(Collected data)
=-=-=

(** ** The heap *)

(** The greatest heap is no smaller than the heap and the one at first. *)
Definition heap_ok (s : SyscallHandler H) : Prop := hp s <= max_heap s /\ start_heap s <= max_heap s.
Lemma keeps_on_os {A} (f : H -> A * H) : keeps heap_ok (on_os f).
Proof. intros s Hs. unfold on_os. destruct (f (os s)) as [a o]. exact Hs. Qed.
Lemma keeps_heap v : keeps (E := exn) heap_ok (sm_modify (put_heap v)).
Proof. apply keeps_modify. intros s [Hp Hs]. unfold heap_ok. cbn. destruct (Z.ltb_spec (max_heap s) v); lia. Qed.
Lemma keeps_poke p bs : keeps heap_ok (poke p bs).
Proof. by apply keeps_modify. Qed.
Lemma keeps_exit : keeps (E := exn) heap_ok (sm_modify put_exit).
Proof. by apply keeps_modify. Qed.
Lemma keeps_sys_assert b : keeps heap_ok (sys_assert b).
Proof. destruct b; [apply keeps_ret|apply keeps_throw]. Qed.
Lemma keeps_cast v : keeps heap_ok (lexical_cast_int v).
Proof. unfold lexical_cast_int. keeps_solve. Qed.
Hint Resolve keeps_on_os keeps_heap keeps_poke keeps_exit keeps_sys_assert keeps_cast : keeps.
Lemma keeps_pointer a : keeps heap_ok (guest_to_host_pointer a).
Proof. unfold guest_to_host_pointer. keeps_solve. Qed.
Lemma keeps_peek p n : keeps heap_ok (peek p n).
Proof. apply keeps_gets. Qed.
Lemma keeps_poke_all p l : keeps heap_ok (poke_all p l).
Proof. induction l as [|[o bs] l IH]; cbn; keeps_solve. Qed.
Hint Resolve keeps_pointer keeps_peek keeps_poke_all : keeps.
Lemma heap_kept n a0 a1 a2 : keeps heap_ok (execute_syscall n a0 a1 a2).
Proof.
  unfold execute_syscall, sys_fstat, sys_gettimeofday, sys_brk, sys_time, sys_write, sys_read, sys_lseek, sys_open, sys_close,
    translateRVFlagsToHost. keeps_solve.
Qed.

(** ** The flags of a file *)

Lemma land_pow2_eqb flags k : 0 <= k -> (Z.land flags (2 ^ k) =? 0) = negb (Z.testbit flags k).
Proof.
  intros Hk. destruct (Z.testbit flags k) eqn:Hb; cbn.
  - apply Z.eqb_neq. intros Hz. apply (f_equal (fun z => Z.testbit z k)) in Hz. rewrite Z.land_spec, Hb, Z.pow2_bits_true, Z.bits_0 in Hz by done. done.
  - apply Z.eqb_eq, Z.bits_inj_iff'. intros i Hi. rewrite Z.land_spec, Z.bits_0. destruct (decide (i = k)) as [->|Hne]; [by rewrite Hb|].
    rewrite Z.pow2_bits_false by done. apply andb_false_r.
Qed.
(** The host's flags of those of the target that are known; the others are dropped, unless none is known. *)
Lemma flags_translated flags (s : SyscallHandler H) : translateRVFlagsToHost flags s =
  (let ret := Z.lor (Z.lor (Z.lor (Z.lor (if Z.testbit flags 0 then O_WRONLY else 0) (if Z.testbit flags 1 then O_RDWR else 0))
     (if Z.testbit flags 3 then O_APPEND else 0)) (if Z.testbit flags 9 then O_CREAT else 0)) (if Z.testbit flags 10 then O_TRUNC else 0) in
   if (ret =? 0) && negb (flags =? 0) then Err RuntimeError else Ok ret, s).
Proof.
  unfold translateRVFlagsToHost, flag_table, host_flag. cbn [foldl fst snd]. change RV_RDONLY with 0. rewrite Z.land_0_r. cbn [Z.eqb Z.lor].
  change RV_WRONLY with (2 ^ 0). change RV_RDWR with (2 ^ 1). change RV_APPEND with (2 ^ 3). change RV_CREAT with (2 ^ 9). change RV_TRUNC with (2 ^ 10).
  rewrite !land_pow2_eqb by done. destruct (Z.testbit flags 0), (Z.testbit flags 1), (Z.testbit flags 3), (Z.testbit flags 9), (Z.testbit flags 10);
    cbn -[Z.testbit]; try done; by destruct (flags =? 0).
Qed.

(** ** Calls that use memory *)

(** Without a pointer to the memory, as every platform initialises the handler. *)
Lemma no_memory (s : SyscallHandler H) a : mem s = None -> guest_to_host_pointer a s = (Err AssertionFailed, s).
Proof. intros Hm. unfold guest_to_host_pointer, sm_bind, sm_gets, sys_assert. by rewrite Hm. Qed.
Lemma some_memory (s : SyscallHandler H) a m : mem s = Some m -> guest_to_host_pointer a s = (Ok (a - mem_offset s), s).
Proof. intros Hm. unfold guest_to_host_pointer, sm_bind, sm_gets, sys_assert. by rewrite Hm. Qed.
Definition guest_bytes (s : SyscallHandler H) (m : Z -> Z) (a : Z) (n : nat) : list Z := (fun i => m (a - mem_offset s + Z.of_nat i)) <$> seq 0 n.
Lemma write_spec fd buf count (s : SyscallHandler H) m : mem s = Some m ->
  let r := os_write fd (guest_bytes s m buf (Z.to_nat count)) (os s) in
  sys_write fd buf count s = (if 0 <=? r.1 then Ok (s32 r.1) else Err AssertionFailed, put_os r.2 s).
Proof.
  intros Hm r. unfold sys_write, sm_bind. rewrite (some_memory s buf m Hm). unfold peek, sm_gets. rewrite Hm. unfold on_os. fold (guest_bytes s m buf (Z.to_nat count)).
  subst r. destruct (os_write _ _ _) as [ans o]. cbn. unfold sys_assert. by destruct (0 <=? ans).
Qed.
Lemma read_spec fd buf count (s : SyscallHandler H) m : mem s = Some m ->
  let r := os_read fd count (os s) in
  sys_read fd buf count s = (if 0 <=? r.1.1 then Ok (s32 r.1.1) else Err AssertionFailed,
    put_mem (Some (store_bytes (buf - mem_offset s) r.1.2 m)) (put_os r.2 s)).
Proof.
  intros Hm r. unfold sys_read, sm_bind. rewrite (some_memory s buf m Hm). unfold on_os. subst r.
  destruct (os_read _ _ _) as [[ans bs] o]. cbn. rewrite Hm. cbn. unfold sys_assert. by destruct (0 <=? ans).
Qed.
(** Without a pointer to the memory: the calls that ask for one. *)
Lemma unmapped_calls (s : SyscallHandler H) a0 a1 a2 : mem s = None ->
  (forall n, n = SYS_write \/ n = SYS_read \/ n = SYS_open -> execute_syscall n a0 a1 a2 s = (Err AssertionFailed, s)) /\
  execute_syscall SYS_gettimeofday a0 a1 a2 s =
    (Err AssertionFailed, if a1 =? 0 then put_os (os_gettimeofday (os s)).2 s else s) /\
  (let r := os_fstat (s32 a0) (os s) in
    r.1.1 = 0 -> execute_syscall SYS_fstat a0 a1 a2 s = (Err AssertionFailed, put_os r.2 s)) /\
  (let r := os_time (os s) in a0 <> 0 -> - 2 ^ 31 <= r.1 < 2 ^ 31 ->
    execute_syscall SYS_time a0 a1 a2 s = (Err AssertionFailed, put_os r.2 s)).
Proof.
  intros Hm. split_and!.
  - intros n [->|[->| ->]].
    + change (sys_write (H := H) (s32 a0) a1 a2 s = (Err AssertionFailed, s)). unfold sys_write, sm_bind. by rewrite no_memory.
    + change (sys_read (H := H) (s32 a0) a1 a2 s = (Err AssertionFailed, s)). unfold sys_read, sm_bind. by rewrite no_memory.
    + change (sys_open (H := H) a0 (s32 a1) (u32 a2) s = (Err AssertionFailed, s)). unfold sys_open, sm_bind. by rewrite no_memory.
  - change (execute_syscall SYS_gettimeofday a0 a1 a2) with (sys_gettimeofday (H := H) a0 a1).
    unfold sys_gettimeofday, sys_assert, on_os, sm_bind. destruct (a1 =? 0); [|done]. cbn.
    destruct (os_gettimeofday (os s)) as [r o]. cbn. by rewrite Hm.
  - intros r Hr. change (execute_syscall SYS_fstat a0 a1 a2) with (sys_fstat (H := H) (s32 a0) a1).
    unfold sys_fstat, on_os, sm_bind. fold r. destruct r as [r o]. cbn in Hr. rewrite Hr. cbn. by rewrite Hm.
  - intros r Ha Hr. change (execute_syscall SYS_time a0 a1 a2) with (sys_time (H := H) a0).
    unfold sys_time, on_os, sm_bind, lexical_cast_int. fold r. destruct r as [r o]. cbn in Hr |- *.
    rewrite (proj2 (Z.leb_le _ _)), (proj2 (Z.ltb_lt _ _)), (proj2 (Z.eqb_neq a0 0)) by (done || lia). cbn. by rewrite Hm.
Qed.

=-=-=

* EXERCISE OBJECTIVE: Output only the lines from the top of the entries through the one holding "Lemma keeps_sys_assert b", copied exactly.

* RESPONSE:
(** ** The heap *)

(** The greatest heap is no smaller than the heap and the one at first. *)
Definition heap_ok (s : SyscallHandler H) : Prop := hp s <= max_heap s /\ start_heap s <= max_heap s.
Lemma keeps_on_os {A} (f : H -> A * H) : keeps heap_ok (on_os f).
Proof. intros s Hs. unfold on_os. destruct (f (os s)) as [a o]. exact Hs. Qed.
Lemma keeps_heap v : keeps (E := exn) heap_ok (sm_modify (put_heap v)).
Proof. apply keeps_modify. intros s [Hp Hs]. unfold heap_ok. cbn. destruct (Z.ltb_spec (max_heap s) v); lia. Qed.
Lemma keeps_poke p bs : keeps heap_ok (poke p bs).
Proof. by apply keeps_modify. Qed.
Lemma keeps_exit : keeps (E := exn) heap_ok (sm_modify put_exit).
Proof. by apply keeps_modify. Qed.
Lemma keeps_sys_assert b : keeps heap_ok (sys_assert b).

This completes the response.